DESCRIPTION OF THE TASK:
The answer should be one number, the count of lines in the data with "list".
─── DATA FOR ANALYSIS
(** How [Stream] ends: the channel was closed, [log.Fatal] exited the
    process, or a panic unwound it. *)
Inductive exit :=
  | Closed
  | Exited
  | Panicked (msg : string).

Record run := {
  events : list event;
  adapter : LogstashAdapter;
  ended : exit
}.

(** Body of the loop of [Stream] (lines 110-160) for message [m]: the
    adapter afterwards, the events, and how the process ended if it did
    ([None]: on to the next message). *)
Definition Stream_body (a : LogstashAdapter) (m : router.Message.t)
  : LogstashAdapter * list event * option exit :=
  let dockerInfo := newDockerInfo m in
  let '(tags, a) := GetContainerTags (router.Message.Container m) a in
  match
    marathonInfo ← GetMarathonInfo (router.Message.Container m) a;
    compose m dockerInfo tags marathonInfo
  with
  | Panic msg => (a, [], Some (Panicked msg))
  | Ok v =>
      match json.Marshal v with
      | inl err => (a, [Logged err], None)
      | inr js =>
          let js := js +:+ String newline EmptyString in
          let '(c, err) := Write (conn a) js in
          let a := {| conn := c; containerTags := containerTags a |} in
          match err with
          | Some e => (a, [Written js; LoggedFatal e], Some Exited)
          | None => (a, [Written js], None)
          end
      end
  end.

(** [Stream] (lines 106-162): the messages of the channel until it is
    closed. *)
Fixpoint Stream (a : LogstashAdapter) (logstream : list router.Message.t)
  : run :=
  match logstream with
  | [] => {| events := []; adapter := a; ended := Closed |}
  | m :: rest =>
      let '(a', evs, stop) := Stream_body a m in
      match stop with
      | Some e => {| events := evs; adapter := a'; ended := e |}
      | None =>
          let r := Stream a' rest in
          {| events := evs ++ events r;
             adapter := adapter r;
             ended := ended r |}
      end
  end.

End Adapter.

(** ** The sibling revision: [GetMarathonData] *)

(** [MarathonData] (lines 397-403); the two maps are nil in the zero
    value. *)
Module MarathonData.
Record t := {
  Version : string;
  Resource : option (gmap string string);
  ID : string;
  Label : option (gmap string string);
  Image : string
}.
End MarathonData.

(** Body of the loop of [GetMarathonData] (lines 280-297). *)
Definition GetMarathonData_body (m : MarathonData.t) (e : string)
  : result MarathonData.t :=
  let 'MarathonData.Build_t version resource id label image := m in
  if strings.HasPrefix e "MARATHON_APP_LABEL_" then
    let kv :=
      strings.Split (strings.TrimPrefix e "MARATHON_APP_LABEL_") "=" in
    k ← index kv 0;
    v ← index kv 1;
    label ← mapassign label k v;
    Ok (MarathonData.Build_t version resource id label image)
  else if strings.HasPrefix e "MARATHON_APP_RESOURCE_CPUS=" then
    resource ← mapassign resource "cpus"
                 (strings.TrimPrefix e "MARATHON_APP_RESOURCE_CPUS=");
    Ok (MarathonData.Build_t version resource id label image)
  else if strings.HasPrefix e "MARATHON_APP_RESOURCE_MEM=" then
    resource ← mapassign resource "mem"
                 (strings.TrimPrefix e "MARATHON_APP_RESOURCE_MEM=");
    Ok (MarathonData.Build_t version resource id label image)
  else if strings.HasPrefix e "MARATHON_APP_RESOURCE_DISK=" then
    resource ← mapassign resource "disk"
                 (strings.TrimPrefix e "MARATHON_APP_RESOURCE_DISK=");
    Ok (MarathonData.Build_t version resource id label image)
  else if strings.HasPrefix e "MARATHON_APP_ID=" then
    Ok (MarathonData.Build_t version resource
          (strings.TrimPrefix e "MARATHON_APP_ID=") label image)
  else if strings.HasPrefix e "MARATHON_APP_VERSION=" then
    Ok (MarathonData.Build_t
          (strings.TrimPrefix e "MARATHON_APP_VERSION=") resource id label
          image)
  else if strings.HasPrefix e "MARATHON_APP_DOCKER_IMAGE=" then
    Ok (MarathonData.Build_t version resource id label
          (strings.TrimPrefix e "MARATHON_APP_DOCKER_IMAGE="))
  else Ok m.

Fixpoint GetMarathonData_range (env : list string) (m : MarathonData.t)
  : result MarathonData.t :=
  match env with
  | [] => Ok m
  | e :: env' =>
      m' ← GetMarathonData_body m e;
      GetMarathonData_range env' m'
  end.

(** [GetMarathonData] (lines 248-301), starting from [MarathonData{}]. *)
Definition GetMarathonData (c : docker.Container.t) : result MarathonData.t :=
  GetMarathonData_range (docker.Config.Env (docker.Container.Config c))
    {| MarathonData.Version := EmptyString;
       MarathonData.Resource := None;
       MarathonData.ID := EmptyString;
       MarathonData.Label := None;
       MarathonData.Image := EmptyString |}.

(** [GetContainerTags] of the sibling revision (lines 228-243): the loop
    stops at the first [LOGSTASH_TAGS=] entry and the tags are that entry's
    segments. *)
Module sibling.
Section SiblingTags.
Context {C : Type}.

Fixpoint GetContainerTags_range (env : list string) (tags : slice string)
  : slice string :=
  match env with
  | [] => tags
  | e :: env' =>
      if strings.HasPrefix e "LOGSTASH_TAGS="
      then Some (strings.Split (strings.TrimPrefix e "LOGSTASH_TAGS=") ",")
      else GetContainerTags_range env' tags
  end.

Definition GetContainerTags (c : docker.Container.t)
    (a : @LogstashAdapter C) : slice string * @LogstashAdapter C :=
  match containerTags a !! docker.Container.ID c with
  | Some tags => (tags, a)
  | None =>
      let tags :=
        GetContainerTags_range
          (docker.Config.Env (docker.Container.Config c)) (Some []) in
      (tags,
       {| conn := conn a;
          containerTags :=
            <[docker.Container.ID c := tags]> (containerTags a) |})
  end.

End SiblingTags.
End sibling.

(** ** Construction *)

(** [router.Route], as far as the adapter reads it. *)
Module Route.
Record t := {
  Adapter : string;
  Address : string;
  Options : gmap string string
}.
End Route.

Section Construction.
Context {C : Type}.

(** A transport of logspout's registry: it dials an address and gives a
    connection or an error. *)
Record AdapterTransport := {
  Dial : string -> gmap string string -> string + C
}.

(** The registry [router.AdapterTransports] and the method
    [Route.AdapterTransport] belong to logspout; the adapter only calls
    them. *)
Variable AdapterTransports_Lookup : string -> option AdapterTransport.
Variable Route_AdapterTransport : Route.t -> string -> string.

(** [NewLogstashAdapter] (lines 26-42): the error, or the adapter. *)
Definition NewLogstashAdapter (route : Route.t)
  : string + @LogstashAdapter C :=
  match AdapterTransports_Lookup (Route_AdapterTransport route "udp") with
  | None => inl ("unable to find adapter: " +:+ Route.Adapter route)
  | Some transport =>
      match Dial transport (Route.Address route) (Route.Options route) with
      | inl err => inl err
      | inr conn => inr {| conn := conn; containerTags := ∅ |}
      end
  end.

End Construction.

(** ** Instances to run the adapter on *)

(** A [float64] kept as its decimal text. *)
Program Definition decimalFloat : Float64 :=
  {| float64 := string;
     ParseFloat := fun lit => Some lit;
     FormatFloat := fun f =>
       if scanner.validNumber f then Some f else None |}.
Next Obligation.
  intros f s. cbn beta.
  destruct (scanner.validNumber f) eqn:Hf; congruence.
Qed.

(** A [float64] none of whose values can be encoded, as NaN cannot: it
    exercises the encoder's error path. *)
Program Definition nanFloat : Float64 :=
  {| float64 := unit;
     ParseFloat := fun _ => Some tt;
     FormatFloat := fun _ => None |}.
Next Obligation. discriminate. Qed.

(** A connection that accepts a given number of writes and then fails. *)
Definition quotaConn : Conn nat :=
  {| Write := fun n _ =>
       match n with
       | O => (O, Some "broken pipe")
       | S k => (k, None)
       end |}.

Definition newAdapter {C} (c : C) : @LogstashAdapter C :=
  {| conn := c; containerTags := ∅ |}.

Definition container (id : string) (env : list string) : docker.Container.t :=
  {| docker.Container.ID := id;
     docker.Container.Name := "/web";
     docker.Container.Config :=
       {| docker.Config.Image := "nginx";
          docker.Config.Hostname := "host1";
          docker.Config.Env := env |} |}.

Definition message (id : string) (env : list string) (data : string)
  : router.Message.t :=
  {| router.Message.Container := container id env;
     router.Message.Source := "stdout";
     router.Message.Data := data |}.

(** A registry with the one transport [udp], which dials every address
    but the empty one and gives a connection good for nine writes. *)
Definition udpOnly (name : string) : option (@AdapterTransport nat) :=
  if String.eqb name "udp"
  then Some {| Dial := fun address _ =>
                 if String.eqb address EmptyString
                 then inl "missing address"
                 else inr 9%nat |}
  else None.

(** The transport named after the [+] of the adapter's name, or the
    default. *)
Definition transportOf (route : Route.t) (dfault : string) : string :=
  match strings.Split (Route.Adapter route) "+" with
  | _ :: transport :: _ => transport
  | _ => dfault
  end.

(** A text between double quotes, to spell JSON out. *)
Definition quoted (s : string) : string :=
  String quote (s +:+ String quote EmptyString).

(** The payload [{"a":1}]. *)
Definition numberPayload : string := "{" +:+ quoted "a" +:+ ":1}".

(** The line expected on the wire for the payload [hello] of container
    [c1] with tags [prod] and [web] and no label. *)
Definition helloLine : string :=
  "{" +:+ quoted "message" +:+ ":" +:+ quoted "hello"
  +:+ "," +:+ quoted "stream" +:+ ":" +:+ quoted "stdout"
  +:+ "," +:+ quoted "docker" +:+ ":{"
  +:+ quoted "name" +:+ ":" +:+ quoted "/web"
  +:+ "," +:+ quoted "id" +:+ ":" +:+ quoted "c1"
  +:+ "," +:+ quoted "image" +:+ ":" +:+ quoted "nginx"
  +:+ "," +:+ quoted "hostname" +:+ ":" +:+ quoted "host1" +:+ "}"
  +:+ "," +:+ quoted "marathon" +:+ ":{}"
  +:+ "," +:+ quoted "tags" +:+ ":[" +:+ quoted "prod" +:+ ","
  +:+ quoted "web" +:+ "]}" +:+ String newline EmptyString.

(** ** Auxiliary notions used in the statements *)

(** Bytewise image of a string. *)
Fixpoint map_bytes (f : ascii -> ascii) (s : string) : string :=
  match s with
  | EmptyString => EmptyString
  | String c s' => String (f c) (map_bytes f s')
  end.

(** The first [n] bytes of [s], as far as they exist, are not ASCII. *)
Fixpoint high_prefix (n : nat) (s : string) : Prop :=
  match n, s with
  | S k, String c s' => 0x80 <= byte_val c /\ high_prefix k s'
  | _, _ => True
  end.

Section Size.
Context {F : Float64}.

Fixpoint iface_size (v : iface) : nat :=
  match v with
  | ISlice l => S (foldr (fun x n => (iface_size x + n)%nat) 0%nat l)
  | IMap m => S (map_fold (fun _ x n => (iface_size x + n)%nat) 0%nat m)
  | _ => 1%nat
  end.
End Size.

(** The tag the specification describes for a label entry: the prefix
    stripped and only the first [=] replaced. *)
Definition spec_label_tag (e : string) : string :=
  strings.Replace (strings.TrimPrefix e "MARATHON_APP_LABEL_") "=" "_" 1.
──────
SOLUTION FOR THIS TASK:
7